I was reading an answer explaining the justification for using the sigmoid function in logistic regression. The reason given was essentially "when evidence adds up, the odds multiply". This is the exact excerpt:
For example, there are two Boolean features of an animal: x1 says whether it has a long tail, x2 says whether it is small sized. The two features are used to predict y: whether it is a rat. When either of the features is activated (true), the likelihood ratio is 3. When both are activated, the probability that it is a rat is 9 times of the probability it isn't.
You may notice that independence between different feature effects is assumed.
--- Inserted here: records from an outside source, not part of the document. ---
(** * A shallow embedding of the Docker Registry v2 client
      (lib/www-authenticate.ts, lib/registry-client-v2.ts,
       lib/docker-json-client.ts) and proofs about its behaviour.

    Strings are Rocq strings of 8-bit code units: the JavaScript strings of
    the source are UTF-16, and the model covers the code units below 256.
    Character classes of the regular expressions are restricted accordingly:
    [\w] is [A-Za-z0-9_], [\s] is tab, LF, VT, FF, CR, space and U+00A0, and
    the line terminators excluded by [.] are LF and CR. *)

From Stdlib Require Import String Ascii ZArith List Bool Lia.
From Stdlib Require Import Numbers.DecimalString.
Import ListNotations.
Open Scope string_scope.
Open Scope Z_scope.
Set Warnings "-register-all".

(* ------------------------------------------------------------------ *)
(** ** Characters and strings *)

Definition code (c : ascii) : Z := Z.of_nat (nat_of_ascii c).

(** [\w] *)
Definition is_word (c : ascii) : bool :=
  let n := code c in
  ((65 <=? n) && (n <=? 90)) || ((97 <=? n) && (n <=? 122))
  || ((48 <=? n) && (n <=? 57)) || (n =? 95).

(** [\s] (and the characters removed by [String.prototype.trim]) *)
Definition is_space (c : ascii) : bool :=
  let n := code c in
  ((9 <=? n) && (n <=? 13)) || (n =? 32) || (n =? 160).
Now I'm struggling with how exactly, he got to that probability ratio of 9. Essentially, we are trying to compute:
$\frac{P(Y=1|x_1,x_2)}{P(Y=0|x_1,x_2)}$
How exactly can we transform that to this:
$\frac{P(Y=1|x_1) \cdot P(Y=1|x_2)}{P(Y=0|x_1) \cdot P(Y=0|x_2)}$
And how can we formulate the "independence between feature effects" mathematically?
My considerations so far
I tried to reduce the term $P(Y=1|x_1,x_2)$ to something containing $P(Y=1|x_1) \cdot P(Y=1|x_2)$ multiplied by a constant term that does not depend on $Y$. So essentially getting
$P(A|B,C) = P(A|B) \cdot P(A|C) \cdot T$ with $T$ not containing $A$.
But using the basic probability laws, I only got
$P(A|B,C) = P(A,B|C)\cdot \frac{1}{P(B|C)} = P(B|A,C) \cdot P(A|C) \cdot \frac{1}{P(B|C)}$
Now, I'd need to transform $P(B|A,C)$ to $P(A|B)$ times a term not containing $A$. And at that point I am stuck.